*** Opening Records for this task ***
Lemma land_group_other_nonneg (mode : Z) : 0 <= Z.land mode 63.
Proof. apply Z.land_nonneg. right. lia. Qed.

(** X7. The mode [extractTarEntry] computes for a file never changes the
    owner's permission bits; it never leaves a file with permissions for its
    owner alone (a computed mode without group and other bits comes from a
    mode without any permission bit); and computing the mode of a computed
    mode changes nothing. *)
Theorem permMode_owner_kept (mode : Z) :
  Z.land (permMode mode) (Tar.octal 7 0 0) = Z.land mode (Tar.octal 7 0 0)
  /\ (Z.land (permMode mode) (Tar.octal 0 7 7) = 0 ->
      Z.land mode (Tar.octal 7 7 7) = 0)
  /\ permMode (permMode mode) = permMode mode.
Proof.
  unfold permMode.
  change (Tar.octal 7 0 0) with 448. change (Tar.octal 0 7 7) with 63.
  change (Tar.octal 7 7 7) with 511.
  pose proof (land_group_other_nonneg mode) as Hnn.
  destruct (Z.gtb_spec (Z.land mode 63) 0) as [Hgt | Hle].
  - split; [reflexivity|]. split; [intros H; lia|].
    destruct (Z.gtb_spec (Z.land mode 63) 0); [reflexivity | lia].
  - assert (H63 : Z.land mode 63 = 0) by lia.
    destruct (owner_bits_cases mode) as (k & Hk & E). rewrite E.
    assert (Hcases : k = 0 \/ k = 1 \/ k = 2 \/ k = 3 \/ k = 4 \/ k = 5 \/ k = 6 \/ k = 7)
      by lia.
    split; [|split].
    + clear E. destruct Hcases as [-> | [-> | [-> | [-> | [-> | [-> | [-> | ->]]]]]]];
        reflexivity.
    + intros H.
      assert (Hk0 : k = 0).
      { clear E. destruct Hcases as [-> | [-> | [-> | [-> | [-> | [-> | [-> | ->]]]]]]];
          [reflexivity | vm_compute in H; discriminate..]. }
      subst k. change 511 with (Z.lor 448 63).
      rewrite Z.land_lor_distr_r, E, H63. reflexivity.
    + clear E. destruct Hcases as [-> | [-> | [-> | [-> | [-> | [-> | [-> | ->]]]]]]];
        reflexivity.
Qed.

End ModeAlgebra.

(** ** The file [extractTarEntry] writes *)

Section WrittenFiles.

Import Os.

(** A regular entry that [extractTarEntry] writes, whether or not a file
    was there: the bytes are those of the entry, the times those of the
    header, the owner the header's when the extractor changes owners; the
    mode and, without a change of owner, the owner are those of the file
    that [OpenFile] opened or created. *)
Lemma extractTarEntry_regular_written (i : DirImage) (header : Tar.Header)
    (input : string) (ierr : option error) (h h' : host) :
  Filepath.rooted (dirPath i) = true ->
  is_regular (Tar.Typeflag header) = true ->
  extractTarEntry i header input ierr h = (None, h') ->
  let p := entry_path i (Tar.Name header) in
  p <> [] /\
  exists a0,
    nodes h' !! p
    = Some (Regular {| a_perm := a_perm a0;
                       a_uid := if shouldChown i then Tar.Uid header else a_uid a0;
                       a_gid := if shouldChown i then Tar.Gid header else a_gid a0;
                       a_atime := Z.max (Tar.AccessTime header) (Tar.ModTime header);
                       a_mtime := Tar.ModTime header;
                       a_pinned := a_pinned a0 |} input)
    /\ match nodes h !! p with
       | None => a0 = fresh_attrs h (permMode (Tar.FileInfo_Mode header))
       | Some n => a_perm a0 = a_perm (node_attrs n)
                   /\ a_uid a0 = a_uid (node_attrs n)
                   /\ a_gid a0 = a_gid (node_attrs n)
       end.
Proof.
  intros Hr Ht. rewrite extractTarEntry_abs by exact Hr.
  set (p := entry_path i (Tar.Name header)) in *. cbv zeta.
  assert (Hok : Forall (fun e => elem_ok e = true) p) by apply entry_path_ok.
  rewrite MkdirAll_abs by now apply parent_ok.
  destruct (mkdir_walk _ (nodes h) [] (parent p)) as [[e|] m1] eqn:Hmk;
    [discriminate|].
  assert (Hdir : Ascii.eqb (Tar.Typeflag header) Tar.TypeDir = false).
  { unfold is_regular in Ht. apply orb_true_iff in Ht as [Ht | Ht];
      apply Ascii.eqb_eq in Ht; now rewrite Ht. }
  rewrite Hdir, Ht. rewrite OpenFile_abs by exact Hok.
  rewrite stat_with_nodes. destruct (walk m1 [] (parent p)) as [[ad|ar dr]|e];
    [|discriminate..].
  rewrite nodes_with_nodes.
  destruct p as [|c0 p0] eqn:Ep; [discriminate|]. rewrite <- Ep in *.
  assert (Hp : p <> []) by (rewrite Ep; discriminate).
  assert (Hm1 : m1 !! p = nodes h !! p).
  { destruct (mkdir_walk_lookup _ _ _ _ _ _ Hmk p) as [-> | (_ & _ & _ & H & _)];
      [reflexivity|]. now apply not_prefix_parent in H. }
  rewrite (node_at_ne _ _ Hp), Hm1.
  assert (Hfin : forall m a,
    lchtimes header (abs_path p) (with_nodes h (<[p := Regular a input]> m)) = (None, h') ->
    nodes h' !! p
    = Some (Regular {| a_perm := a_perm a; a_uid := a_uid a; a_gid := a_gid a;
                       a_atime := Z.max (Tar.AccessTime header) (Tar.ModTime header);
                       a_mtime := Tar.ModTime header;
                       a_pinned := a_pinned a |} input)).
  { intros m a. rewrite lchtimes_regular by exact Ht.
    unfold Chtimes. rewrite update_attrs_abs by exact Hok.
    rewrite stat_with_nodes. destruct (walk _ [] p) as [n|e]; [|discriminate].
    intros H. inversion H; subst h'. rewrite nodes_with_nodes.
    now rewrite alter_insert_eq, lookup_insert_eq. }
  assert (Hrun : forall a0,
    match Copy p input ierr (with_nodes h (<[p := Regular a0 ""]> m1)) with
    | (Some err, h0) => (Some err, h0)
    | (None, h0) =>
        match (if shouldChown i
               then Lchown (abs_path p) (Tar.Uid header) (Tar.Gid header) h0
               else (None, h0)) with
        | (Some err, h1) => (Some err, h1)
        | (None, h1) => lchtimes header (abs_path p) h1
        end
    end = (None, h') ->
    nodes h' !! p
    = Some (Regular {| a_perm := a_perm a0;
                       a_uid := if shouldChown i then Tar.Uid header else a_uid a0;
                       a_gid := if shouldChown i then Tar.Gid header else a_gid a0;
                       a_atime := Z.max (Tar.AccessTime header) (Tar.ModTime header);
                       a_mtime := Tar.ModTime header;
                       a_pinned := a_pinned a0 |} input)).
  { intros a0. unfold Copy. rewrite nodes_with_nodes, with_nodes_with_nodes.
    destruct ierr as [e|]; [discriminate|]. rewrite alter_insert_eq.
    destruct (shouldChown i).
    - unfold Lchown. rewrite update_attrs_abs by exact Hok.
      rewrite stat_with_nodes. destruct (walk _ [] p) as [n|e]; [|discriminate].
      rewrite nodes_with_nodes, with_nodes_with_nodes, alter_insert_eq.
      intros H. now rewrite (Hfin _ _ H).
    - intros H. now rewrite (Hfin _ _ H). }
  destruct (nodes h !! p) as [[a|a d]|] eqn:En.
  - discriminate.
  - cbv zeta. rewrite with_nodes_with_nodes. intros H. split; [exact Hp|].
    eexists. split; [exact (Hrun _ H)|]. repeat split.
  - rewrite with_nodes_with_nodes. intros H. split; [exact Hp|].
    eexists. split; [exact (Hrun _ H)|]. reflexivity.
Qed.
*** Closing Records for this task ***
Your assignment — Having read the records, return each one exactly.

Result for this task —
Lemma land_group_other_nonneg (mode : Z) : 0 <= Z.land mode 63.
Proof. apply Z.land_nonneg. right. lia. Qed.

(** X7. The mode [extractTarEntry] computes for a file never changes the
    owner's permission bits; it never leaves a file with permissions for its
    owner alone (a computed mode without group and other bits comes from a
    mode without any permission bit); and computing the mode of a computed
    mode changes nothing. *)
Theorem permMode_owner_kept (mode : Z) :
  Z.land (permMode mode) (Tar.octal 7 0 0) = Z.land mode (Tar.octal 7 0 0)
  /\ (Z.land (permMode mode) (Tar.octal 0 7 7) = 0 ->
      Z.land mode (Tar.octal 7 7 7) = 0)
  /\ permMode (permMode mode) = permMode mode.
Proof.
  unfold permMode.
  change (Tar.octal 7 0 0) with 448. change (Tar.octal 0 7 7) with 63.
  change (Tar.octal 7 7 7) with 511.
  pose proof (land_group_other_nonneg mode) as Hnn.
  destruct (Z.gtb_spec (Z.land mode 63) 0) as [Hgt | Hle].
  - split; [reflexivity|]. split; [intros H; lia|].
    destruct (Z.gtb_spec (Z.land mode 63) 0); [reflexivity | lia].
  - assert (H63 : Z.land mode 63 = 0) by lia.
    destruct (owner_bits_cases mode) as (k & Hk & E). rewrite E.
    assert (Hcases : k = 0 \/ k = 1 \/ k = 2 \/ k = 3 \/ k = 4 \/ k = 5 \/ k = 6 \/ k = 7)
      by lia.
    split; [|split].
    + clear E. destruct Hcases as [-> | [-> | [-> | [-> | [-> | [-> | [-> | ->]]]]]]];
        reflexivity.
    + intros H.
      assert (Hk0 : k = 0).
      { clear E. destruct Hcases as [-> | [-> | [-> | [-> | [-> | [-> | [-> | ->]]]]]]];
          [reflexivity | vm_compute in H; discriminate..]. }
      subst k. change 511 with (Z.lor 448 63).
      rewrite Z.land_lor_distr_r, E, H63. reflexivity.
    + clear E. destruct Hcases as [-> | [-> | [-> | [-> | [-> | [-> | [-> | ->]]]]]]];
        reflexivity.
Qed.

End ModeAlgebra.

(** ** The file [extractTarEntry] writes *)

Section WrittenFiles.

Import Os.

(** A regular entry that [extractTarEntry] writes, whether or not a file
    was there: the bytes are those of the entry, the times those of the
    header, the owner the header's when the extractor changes owners; the
    mode and, without a change of owner, the owner are those of the file
    that [OpenFile] opened or created. *)
Lemma extractTarEntry_regular_written (i : DirImage) (header : Tar.Header)
    (input : string) (ierr : option error) (h h' : host) :
  Filepath.rooted (dirPath i) = true ->
  is_regular (Tar.Typeflag header) = true ->
  extractTarEntry i header input ierr h = (None, h') ->
  let p := entry_path i (Tar.Name header) in
  p <> [] /\
  exists a0,
    nodes h' !! p
    = Some (Regular {| a_perm := a_perm a0;
                       a_uid := if shouldChown i then Tar.Uid header else a_uid a0;
                       a_gid := if shouldChown i then Tar.Gid header else a_gid a0;
                       a_atime := Z.max (Tar.AccessTime header) (Tar.ModTime header);
                       a_mtime := Tar.ModTime header;
                       a_pinned := a_pinned a0 |} input)
    /\ match nodes h !! p with
       | None => a0 = fresh_attrs h (permMode (Tar.FileInfo_Mode header))
       | Some n => a_perm a0 = a_perm (node_attrs n)
                   /\ a_uid a0 = a_uid (node_attrs n)
                   /\ a_gid a0 = a_gid (node_attrs n)
       end.
Proof.
  intros Hr Ht. rewrite extractTarEntry_abs by exact Hr.
  set (p := entry_path i (Tar.Name header)) in *. cbv zeta.
  assert (Hok : Forall (fun e => elem_ok e = true) p) by apply entry_path_ok.
  rewrite MkdirAll_abs by now apply parent_ok.
  destruct (mkdir_walk _ (nodes h) [] (parent p)) as [[e|] m1] eqn:Hmk;
    [discriminate|].
  assert (Hdir : Ascii.eqb (Tar.Typeflag header) Tar.TypeDir = false).
  { unfold is_regular in Ht. apply orb_true_iff in Ht as [Ht | Ht];
      apply Ascii.eqb_eq in Ht; now rewrite Ht. }
  rewrite Hdir, Ht. rewrite OpenFile_abs by exact Hok.
  rewrite stat_with_nodes. destruct (walk m1 [] (parent p)) as [[ad|ar dr]|e];
    [|discriminate..].
  rewrite nodes_with_nodes.
  destruct p as [|c0 p0] eqn:Ep; [discriminate|]. rewrite <- Ep in *.
  assert (Hp : p <> []) by (rewrite Ep; discriminate).
  assert (Hm1 : m1 !! p = nodes h !! p).
  { destruct (mkdir_walk_lookup _ _ _ _ _ _ Hmk p) as [-> | (_ & _ & _ & H & _)];
      [reflexivity|]. now apply not_prefix_parent in H. }
  rewrite (node_at_ne _ _ Hp), Hm1.
  assert (Hfin : forall m a,
    lchtimes header (abs_path p) (with_nodes h (<[p := Regular a input]> m)) = (None, h') ->
    nodes h' !! p
    = Some (Regular {| a_perm := a_perm a; a_uid := a_uid a; a_gid := a_gid a;
                       a_atime := Z.max (Tar.AccessTime header) (Tar.ModTime header);
                       a_mtime := Tar.ModTime header;
                       a_pinned := a_pinned a |} input)).
  { intros m a. rewrite lchtimes_regular by exact Ht.
    unfold Chtimes. rewrite update_attrs_abs by exact Hok.
    rewrite stat_with_nodes. destruct (walk _ [] p) as [n|e]; [|discriminate].
    intros H. inversion H; subst h'. rewrite nodes_with_nodes.
    now rewrite alter_insert_eq, lookup_insert_eq. }
  assert (Hrun : forall a0,
    match Copy p input ierr (with_nodes h (<[p := Regular a0 ""]> m1)) with
    | (Some err, h0) => (Some err, h0)
    | (None, h0) =>
        match (if shouldChown i
               then Lchown (abs_path p) (Tar.Uid header) (Tar.Gid header) h0
               else (None, h0)) with
        | (Some err, h1) => (Some err, h1)
        | (None, h1) => lchtimes header (abs_path p) h1
        end
    end = (None, h') ->
    nodes h' !! p
    = Some (Regular {| a_perm := a_perm a0;
                       a_uid := if shouldChown i then Tar.Uid header else a_uid a0;
                       a_gid := if shouldChown i then Tar.Gid header else a_gid a0;
                       a_atime := Z.max (Tar.AccessTime header) (Tar.ModTime header);
                       a_mtime := Tar.ModTime header;
                       a_pinned := a_pinned a0 |} input)).
  { intros a0. unfold Copy. rewrite nodes_with_nodes, with_nodes_with_nodes.
    destruct ierr as [e|]; [discriminate|]. rewrite alter_insert_eq.
    destruct (shouldChown i).
    - unfold Lchown. rewrite update_attrs_abs by exact Hok.
      rewrite stat_with_nodes. destruct (walk _ [] p) as [n|e]; [|discriminate].
      rewrite nodes_with_nodes, with_nodes_with_nodes, alter_insert_eq.
      intros H. now rewrite (Hfin _ _ H).
    - intros H. now rewrite (Hfin _ _ H). }
  destruct (nodes h !! p) as [[a|a d]|] eqn:En.
  - discriminate.
  - cbv zeta. rewrite with_nodes_with_nodes. intros H. split; [exact Hp|].
    eexists. split; [exact (Hrun _ H)|]. repeat split.
  - rewrite with_nodes_with_nodes. intros H. split; [exact Hp|].
    eexists. split; [exact (Hrun _ H)|]. reflexivity.
Qed.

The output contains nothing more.